6:30, stazione di Rimini. Una ragazza vestita di nero disperata perché le è stato rubato il cellulare, un’altra accanto a lei con uno spolverino verde e un paio di stivali neri in mano. Così fianco a fianco Giulia e Alessia, quasi ondeggiando, si allontanarono e andarono incontro alla morte.
Insieme fino alla fine, fino all’ultimo tentativo di uno che voleva salvare l’altro che era sui binari.
“Una sorella come migliore amica”, ha scritto sulle storie di Instagram Giulia, 17 anni, la maggiore, capelli lisci, neri, nei video con Alessia, la più giovane, anche lei capelli lunghi.

Buoni ricordi sui social

Sempre insieme, nella vita e sui social, foto, video con la musica del cuore, da Tedua a Jack La Furia. Gli scatti di giugno in Sardegna, a Costa Rei, dopo la fine della scuola. Gli ultimi istanti di vita delle due sorelle adolescenti travolte e uccise da un treno alla stazione di Riccione si riflettono nelle immagini poco nitide delle telecamere di sicurezza e nelle parole, così precise, dei testimoni che hanno visto le due ragazze sui binari e perquisite , urlando, per evitare disgrazie.

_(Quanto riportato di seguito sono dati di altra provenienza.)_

(* ===== verification/RouterFixture.v ===== *)
(** * A concrete router

    A router whose port mappings and firewall rules are two tables, on which the theorems about the
    STUN and the WireGuard service and the firewall automation are instantiated. *)

From S2P Require Import Prelude PyNum PyVal PyTime HubValues Json Storage Hub Services Fixtures RouterRpc RouterSite.

Record tables := Tables { tb_mappings : list dict; tb_firewall : list dict; tb_count : nat }.

(** The rows of a list of dicts. *)
Definition rows_in (v : pyval) : list dict := omap (fun v => match v with PDict d => Some d | _ => None end) (list_or_empty v).
Definition named (key : string) (names : list pyval) (row : dict) : bool := py_in (get row key) names.

(** A new firewall rule gets a number as its id. *)
Fixpoint numbered (n : nat) (rows : list dict) : list dict :=
  match rows with
  | [] => []
  | row :: rows' => dset "uuid" (PStr ("u" +:+ nat_str (Z.of_nat n))) row :: numbered (1 + n) rows'
  end.

(** A row in place of the one with its id. *)
Definition put_row (table : list dict) (row : dict) : list dict :=
  List.map (fun old => if py_eq (get old "uuid") (get row "uuid") then row else old) table.

Definition demo_rpc (method module : string) (params : pyval) (t : tables) : result pyval * tables :=
  let p := dict_or_empty params in
  if String.eqb module "port_mapping" then
    if String.eqb method "devConfig.get" then (Ok (PDict [("portMapping", PList (List.map PDict (tb_mappings t)))]), t)
    else if String.eqb method "devConfig.add" then (Ok (PDict []), Tables (tb_mappings t ++ rows_in (get p "list")) (tb_firewall t) (tb_count t))
    else if String.eqb method "devConfig.update" then
      (Ok (PDict []), Tables (List.map (fun row => if py_eq (PDict row) (get p "old") then dict_or_empty (get p "new") else row) (tb_mappings t))
                        (tb_firewall t) (tb_count t))
    else (Ok (PDict []), Tables (List.filter (fun row => negb (named "ruleName" (list_or_empty (get p "ruleName")) row)) (tb_mappings t))
                           (tb_firewall t) (tb_count t))
  else if String.eqb method "devConfig.add" then
    let rows := rows_in (get p "list") in
    (Ok (PDict []), Tables (tb_mappings t) (tb_firewall t ++ numbered (tb_count t) rows) (tb_count t + List.length rows))
  else if String.eqb method "devConfig.update" then
    (Ok (PDict []), Tables (tb_mappings t) (fold_left put_row (rows_in (get p "list")) (tb_firewall t)) (tb_count t))
  else (Ok (PDict []), Tables (tb_mappings t)
                         (List.filter (fun row => negb (named "uuid" (list_or_empty (get p "uuid")) row)) (tb_firewall t)) (tb_count t)).

#[export] Instance table_router : RouterClient tables := {| rpc := demo_rpc |}.
#[export] Instance table_batch : RouterBatch tables :=
  {| batch := fun _ t => (Ok (PList [PDict [("list", PList (List.map PDict (tb_firewall t)))]; PDict []]), t) |}.
(** Texts as their own digests. *)
#[export] Instance plain_digest : Sha256 := {| sha256 := fun s => s |}.

Definition demo_site (t : tables) : site store tables := Site demo_world t (Sync [] 0 None).
Definition on_site {A} (m : router_prog store tables A) (s : site store tables) : site store tables := snd (m s).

Testimoni: hanno chiesto un bagno poi abbiamo sentito delle urla

“Ho urlato e tutti gli altri con me”, dice un testimone. Sconvolto e ancora incredulo il barista della stazione. «Verso le 7 sono venuti qua dentro, era presto – racconta alla donna del CorriereTv – Hanno chiesto un bagno ma noi lo abbiamo. Poi sono andati via, ho sentito gridare il padrone, ho alzato lo sguardo e ho visto arrivare il Frecciarossa e una delle due ragazze era seduta sui binari mentre l’altra cercava di tirarla su: poi tutto, tutto è saltato in aria».
E le parole restituiscono l’orrore. Poco prima, Giulia e Alessia avevano incontrato una passeggera che ora le ricorda ed è dannata per non essere riuscita, con le urla, ad evitare la tragedia. “
Ero vicino al distributore di bibite e una bella ragazza vestita di nero si è avvicinata, mi ha chiesto qualcosa, mi ha detto che era stato rubato tutto e che non le era rimasto più niente. Poi si è allontanata verso l’altra ragazza che aveva in mano uno spolverino verde e degli stivali», racconta il passeggero che incrocia le due sorelle vicino al distributore delle bibite.

Il testimone descrive una delle due sorelle non in sé, probabilmente Giulia e Alessia erano preoccupate per il furto subito da almeno uno dei due: una sorella aveva ancora il cellulare e nel terribile impatto è stata l’unica cosa che ha permesso di identificare i corpi.

Comunità in lutto

Adesso Castenaso sta piangendo le due ragazze. Erano molto conosciuti, la loro casa davanti alla chiesa nella piccola frazione di Madonna di Castenaso, il padre benvoluto con la sua ditta di trasporti e traslochi, una piccola impresa che lavorava. Ha funzionato come la vita di questa famiglia, come la vita di Giulia e Alessia, spensierata come dovrebbe essere sempre a 15 e 17 anni.